### Dataset records
============================================================

(** Mapping a page just allocated and filled. *)
Lemma map_page_wp s s1 v l d a perm : kmem_rep kend s (v :: l) → pt_ok kend (km_mem s) d (v :: l) →
  kmem_rep kend s1 l → (∀ x, ¬ in_page v x → km_mem s1 x = km_mem s x) →
  a mod PGSIZE = 0 → 0 ≤ a → a + PGSIZE ≤ 2 ^ 32 → flag (pte (km_mem s) d a) PTE_P = false →
  (1024 ≤ length l + tables (km_mem s) d)%nat → 0 ≤ perm < PGSIZE →
  wp (mappages d a PGSIZE (v2p v) perm) s1 (λ r s', r = 0 ∧ ∃ l',
    extended d a (λ _, perm) (λ _ off, km_mem s1 (v + off)) s s' (v :: l) l' [v]).
Proof.
  intros Hr Hok Hr1 Hm1 Ha Ha0 Har Hun Hen Hperm.
  pose proof (kr_pages _ _ _ Hr) as [Hv Hpl]%Forall_cons. pose proof (kr_nodup _ _ _ Hr) as [Hvl _]%NoDup_cons.
  rewrite Forall_forall in Hpl. pose proof (page_pos kend Hend v Hv) as (? & ? & ?).
  assert (∀ w, pt_page (km_mem s) d w → w ≠ v ∧ page_ok kend w ∧ w ∉ l) as Hpt.
  { destruct Hok as [[Hd Hdl] Ht _]. intros w [->|(i & Hi & Hp & ->)].
    - split_and!; [intros ->; apply Hdl; by left|done|]. intros ?. apply Hdl. by right.
    - destruct (Ht i Hi Hp) as (? & Hn & _). split_and!; [intros E; apply Hn; rewrite E; by left|done|].
      intros ?. apply Hn. by right. }
  assert (pt_ok kend (km_mem s) d l) as Hok'.
  { eapply pt_ok_ext; [intros x _; reflexivity| |exact Hok]. intros w. by right. }
  destruct (pt_ext (km_mem s) (km_mem s1) d l Hok') as (Hok1 & Hpte1 & Ht1 & Hpg1).
  { intros w x Hw Hx. destruct (Hpt w Hw) as (? & Hwo & _). apply Hm1.
    by apply (page_apart w v); [apply Hwo|apply Hv|..]. }
  replace PGSIZE with (Z.of_nat 1 * PGSIZE) at 1 by (unfold PGSIZE; lia).
  wpa (mappages_wp 0 s1 l d a (v2p v) perm); try done.
  { by apply (v2p_mod kend Hend). } { lia. } { unfold PHYSTOP, PGSIZE in *; lia. }
  { intros i Hi. assert (i = 0%nat) as -> by lia. by rewrite Z.add_0_r, Hpte1. }
  intros r s2 (l2 & j & S2 & Hj & Hmap). destruct Hj as [[-> ->]|(_ & _ & ?)]; [|lia].
  split; [done|]. exists l2. destruct S2 as [R2 [k ->] O2 M2 G2 _ C2].
  assert (¬ pt_page (km_mem s2) d v) as Hvp.
  { intros [Hw%Hpg1%Hpt|[? _]]%G2; [by destruct Hw|done]. }
  constructor; try done.
  - by exists (v :: k).
  - simpl. lia.
  - apply NoDup_singleton.
  - intros u ->%list_elem_of_singleton. split_and!; [by left| |done]. intros ?. apply Hvl, elem_of_app. by right.
  - intros va Hva. rewrite (Hmap va Hva), Hpte1. cbn [length].
    destruct ((a <=? va) && (va <? a + Z.of_nat 1 * PGSIZE)) eqn:E; [|done].
    rewrite Z.div_small by (unfold PGSIZE in *; lia). simpl. f_equal. lia.
  - intros i off Hi Hoff. simpl in Hi. assert (i = 0%nat) as -> by lia. change ([v] !!! 0%nat) with v.
    pose proof (in_page_off v off Hoff) as Hin. apply M2.
    + intros w Hw. apply (page_apart v w); [apply Hv|by apply Hpl|by intros ->|done].
    + intros w (Hne & Hwo & _)%Hpg1%Hpt. apply (page_apart v w); [apply Hv|apply Hwo|done|done].
  - intros x Hl Hp. rewrite M2; [apply Hm1, Hl; by left| |].
    + intros w Hw. apply Hl. by right.
    + intros w Hw%Hpg1. by apply Hp.
  - intros w [Hw%Hpg1|[? ?]]%G2; [by left|right]. split; [by right|done].
Qed.

Lemma allocuvm_loop_wp k n s l pgdir a newsz : kmem_rep kend s l → pt_ok kend (km_mem s) pgdir l →
  a mod PGSIZE = 0 → 0 ≤ a → newsz < KERNBASE →
  (k = 0%nat ∧ newsz ≤ a ∨ a + Z.of_nat (k - 1) * PGSIZE < newsz ≤ a + Z.of_nat k * PGSIZE) → (k ≤ n)%nat →
  (∀ i, (i < k)%nat → flag (pte (km_mem s) pgdir (a + Z.of_nat i * PGSIZE)) PTE_P = false) →
  (k + 1024 ≤ length l + tables (km_mem s) pgdir)%nat →
  wp (allocuvm_loop n pgdir a newsz) s (λ b s', b = true ∧ ∃ l' us, length us = k ∧
    extended pgdir a (λ _, Z.lor PTE_W PTE_U) (λ _ _, 0) s s' l l' us).
Proof.
  revert n s l a. induction k as [|k IH]; intros n s l a Hr Hok Ha Ha0 Hsz Hk Hn Hun Hen.
  { assert (allocuvm_loop n pgdir a newsz = mret true) as ->.
    { destruct n; cbn [allocuvm_loop]; by rewrite (proj2 (Z.ltb_ge _ _)) by lia. }
    rewrite wp_ret. split; [done|]. exists l, []. split; [done|]. by apply extended_nil. }
  destruct n as [|n]; [lia|]. cbn [allocuvm_loop]. destruct Hk as [[? _]|Hk]; [lia|].
  replace (Z.of_nat (S k - 1)) with (Z.of_nat k) in Hk by lia. unfold PGSIZE, KERNBASE in Hk, Hsz.
  rewrite (proj2 (Z.ltb_lt _ _)) by lia. rewrite wp_bind.
  destruct l as [|v l]; [pose proof (tables_bound (km_mem s) pgdir); simpl in Hen; lia|].
  wpa (kalloc_wp kend Hend s _ Hr). intros r s1 (-> & Hr1 & Em1).
  pose proof (kr_pages _ _ _ Hr) as [Hv Hpl]%Forall_cons. pose proof (kr_nodup _ _ _ Hr) as [Hvl _]%NoDup_cons.
  pose proof (page_pos kend Hend v Hv) as (? & _). rewrite (proj2 (Z.eqb_neq v 0)) by lia.
  unfold memset. rewrite wp_bind, wp_modify. set (s2 := set_mem _ s1).
  assert (∀ x, km_mem s2 x = if (v <=? x) && (x <? v + PGSIZE) then 0 else km_mem s x) as Hm2.
  { intros x. change (km_mem s2) with (CString.memset v 0 PGSIZE (km_mem s1)). rewrite Em1.
    by rewrite CString.memset_spec by (unfold PGSIZE; lia). }
  assert (∀ x, ¬ in_page v x → km_mem s2 x = km_mem s x) as Hm2'.
  { intros x Hx. rewrite Hm2. unfold in_page in Hx. by replace ((v <=? x) && (x <? v + PGSIZE)) with false by lia. }
  assert (kmem_rep kend s2 l) as Hr2.
  { destruct Hr1 as [Hc ? ?]. constructor; try done. eapply page_chain_ext; [|exact Hc]. intros w x Hw Hx.
    rewrite Em1. apply Hm2'. rewrite Forall_forall in Hpl.
    apply (page_apart w v); [apply (Hpl w Hw)|apply Hv|by intros ->|unfold in_page, PGSIZE; lia]. }
  rewrite wp_bind. wpa (map_page_wp s s2 v l pgdir a (Z.lor PTE_W PTE_U)); try done.
  { unfold PGSIZE. lia. }
  { specialize (Hun 0%nat ltac:(lia)). by rewrite Z.add_0_r in Hun. }
  { simpl in Hen. lia. }
  intros r s3 (-> & l3 & E3). rewrite u32_small by (unfold PGSIZE; lia).
  wpa (IH n s3 l3 (a + PGSIZE)); [apply E3|apply E3|..].
  all: try (unfold PGSIZE, KERNBASE; lia).
  { rewrite <- Ha. unfold PGSIZE. rewrite <- (Z.mod_add a 1 4096) by lia. f_equal. }
  { intros i Hi. rewrite (ex_pte _ _ _ _ _ _ _ _ _ E3) by (unfold PGSIZE; lia). cbn [length].
    replace ((a <=? _) && _) with false by (unfold PGSIZE; lia).
    replace (a + PGSIZE + Z.of_nat i * PGSIZE) with (a + Z.of_nat (S i) * PGSIZE) by lia. apply Hun. lia. }
  { pose proof (ex_count _ _ _ _ _ _ _ _ _ E3). simpl in *. lia. }
  intros b s4 (-> & l4 & us & Hlen & E4). split; [done|]. exists l4, (v :: us). split; [simpl; lia|].
  eapply (extended_cons pgdir a (λ _, _) (λ _ _, 0)); [done|done| |exact E4].
  destruct E3. constructor; try done. intros i off Hi Hoff. rewrite ex_content0 by done. rewrite Hm2.
  by replace ((v <=? v + off) && (v + off <? v + PGSIZE)) with true by lia.
Qed.
(** ** The list operations of binit and brelse *)

(** [b->next->prev = b->prev; b->prev->next = b->next]. *)
Definition unlink (b : nat) (bs : list buf) : list buf :=
  let bs := upd (b_next (bs !!! b)) (set_prev (b_prev (bs !!! b))) bs in
  upd (b_prev (bs !!! b)) (set_next (b_next (bs !!! b))) bs.

(** [b->next = head.next; b->prev = &head; head.next->prev = b; head.next = b]. *)
Definition link_front (b : nat) (bs : list buf) : list buf :=
  let bs := upd b (set_next (b_next (bs !!! head))) bs in
  let bs := upd b (set_prev head) bs in
  let bs := upd (b_next (bs !!! head)) (set_prev b) bs in
  upd head (set_next b) bs.

(** One iteration of the loop of binit, on the buffer [b]. *)
Definition binit_one (bs : list buf) (b : nat) : list buf :=
  let bs := upd b (set_next (b_next (bs !!! head))) bs in
  let bs := upd b (set_prev head) bs in
  let bs := upd b (λ x, set_id (u32 (-1)) (b_sector x) (b_flags x) x) bs in
  let bs := upd (b_next (bs !!! head)) (set_prev b) bs in
  upd head (set_next b) bs.

Definition binit : kM bcache unit :=
  modify (on_bufs (λ bs,
    let bs := upd head (set_prev head) bs in
    let bs := upd head (set_next head) bs in
    foldl binit_one bs (seq 0 head))).

(** The cache as the C runtime leaves it, before [binit]. *)
Definition bss (dk : disk) : bcache :=
  mkBcache (replicate (S head) (mkBuf 0 0 0 0 0 zero_block)) dk [].

(** ** The disk driver: memide.c *)

Definition iderw (b : nat) : kM bcache unit :=
  x ← gets (λ s, bufs s !!! b);
  dsize ← gets (λ s, disksize (bdisk s));
  if negb (flag (b_flags x) B_BUSY) then panic "iderw: buf not busy"
  else if Z.land (b_flags x) (Z.lor B_VALID B_DIRTY) =? B_VALID then
    panic "iderw: nothing to do"
  else if negb (b_dev x =? 1) then panic "iderw: request not for disk 1"
  else if u32 dsize <=? b_sector x then panic "iderw: sector out of range"
  else
    _ ← (if flag (b_flags x) B_DIRTY then
           modify (λ s, mkBcache
             (upd b (λ y, set_flags (clrf (b_flags y) B_DIRTY) y) (bufs s))
             (disk_write (b_sector x) (b_data x) (bdisk s)) (bwakes s))
         else
           modify (λ s, on_bufs (upd b (set_data (memdisk (bdisk s) !!! b_sector x))) s));
    modify (on_bufs (upd b (λ y, set_flags (setf (b_flags y) B_VALID) y))).

(** ** bio.c *)

(** [for(b = head.next; b != &head; b = b->next)], looking for the block. *)
Fixpoint scan_next (fuel : nat) (bs : list buf) (b : nat) (p : buf → bool) : option nat :=
  match fuel with
  | O => None
  | S fuel =>
      if Nat.eqb b head then None
      else if p (bs !!! b) then Some b
      else scan_next fuel bs (b_next (bs !!! b)) p
  end.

============================================================

Return nothing but the lines from the top of the records above through the line that has "- intros va". Keep each one exact.

### Output
(** Mapping a page just allocated and filled. *)
Lemma map_page_wp s s1 v l d a perm : kmem_rep kend s (v :: l) → pt_ok kend (km_mem s) d (v :: l) →
  kmem_rep kend s1 l → (∀ x, ¬ in_page v x → km_mem s1 x = km_mem s x) →
  a mod PGSIZE = 0 → 0 ≤ a → a + PGSIZE ≤ 2 ^ 32 → flag (pte (km_mem s) d a) PTE_P = false →
  (1024 ≤ length l + tables (km_mem s) d)%nat → 0 ≤ perm < PGSIZE →
  wp (mappages d a PGSIZE (v2p v) perm) s1 (λ r s', r = 0 ∧ ∃ l',
    extended d a (λ _, perm) (λ _ off, km_mem s1 (v + off)) s s' (v :: l) l' [v]).
Proof.
  intros Hr Hok Hr1 Hm1 Ha Ha0 Har Hun Hen Hperm.
  pose proof (kr_pages _ _ _ Hr) as [Hv Hpl]%Forall_cons. pose proof (kr_nodup _ _ _ Hr) as [Hvl _]%NoDup_cons.
  rewrite Forall_forall in Hpl. pose proof (page_pos kend Hend v Hv) as (? & ? & ?).
  assert (∀ w, pt_page (km_mem s) d w → w ≠ v ∧ page_ok kend w ∧ w ∉ l) as Hpt.
  { destruct Hok as [[Hd Hdl] Ht _]. intros w [->|(i & Hi & Hp & ->)].
    - split_and!; [intros ->; apply Hdl; by left|done|]. intros ?. apply Hdl. by right.
    - destruct (Ht i Hi Hp) as (? & Hn & _). split_and!; [intros E; apply Hn; rewrite E; by left|done|].
      intros ?. apply Hn. by right. }
  assert (pt_ok kend (km_mem s) d l) as Hok'.
  { eapply pt_ok_ext; [intros x _; reflexivity| |exact Hok]. intros w. by right. }
  destruct (pt_ext (km_mem s) (km_mem s1) d l Hok') as (Hok1 & Hpte1 & Ht1 & Hpg1).
  { intros w x Hw Hx. destruct (Hpt w Hw) as (? & Hwo & _). apply Hm1.
    by apply (page_apart w v); [apply Hwo|apply Hv|..]. }
  replace PGSIZE with (Z.of_nat 1 * PGSIZE) at 1 by (unfold PGSIZE; lia).
  wpa (mappages_wp 0 s1 l d a (v2p v) perm); try done.
  { by apply (v2p_mod kend Hend). } { lia. } { unfold PHYSTOP, PGSIZE in *; lia. }
  { intros i Hi. assert (i = 0%nat) as -> by lia. by rewrite Z.add_0_r, Hpte1. }
  intros r s2 (l2 & j & S2 & Hj & Hmap). destruct Hj as [[-> ->]|(_ & _ & ?)]; [|lia].
  split; [done|]. exists l2. destruct S2 as [R2 [k ->] O2 M2 G2 _ C2].
  assert (¬ pt_page (km_mem s2) d v) as Hvp.
  { intros [Hw%Hpg1%Hpt|[? _]]%G2; [by destruct Hw|done]. }
  constructor; try done.
  - by exists (v :: k).
  - simpl. lia.
  - apply NoDup_singleton.
  - intros u ->%list_elem_of_singleton. split_and!; [by left| |done]. intros ?. apply Hvl, elem_of_app. by right.
  - intros va Hva. rewrite (Hmap va Hva), Hpte1. cbn [length].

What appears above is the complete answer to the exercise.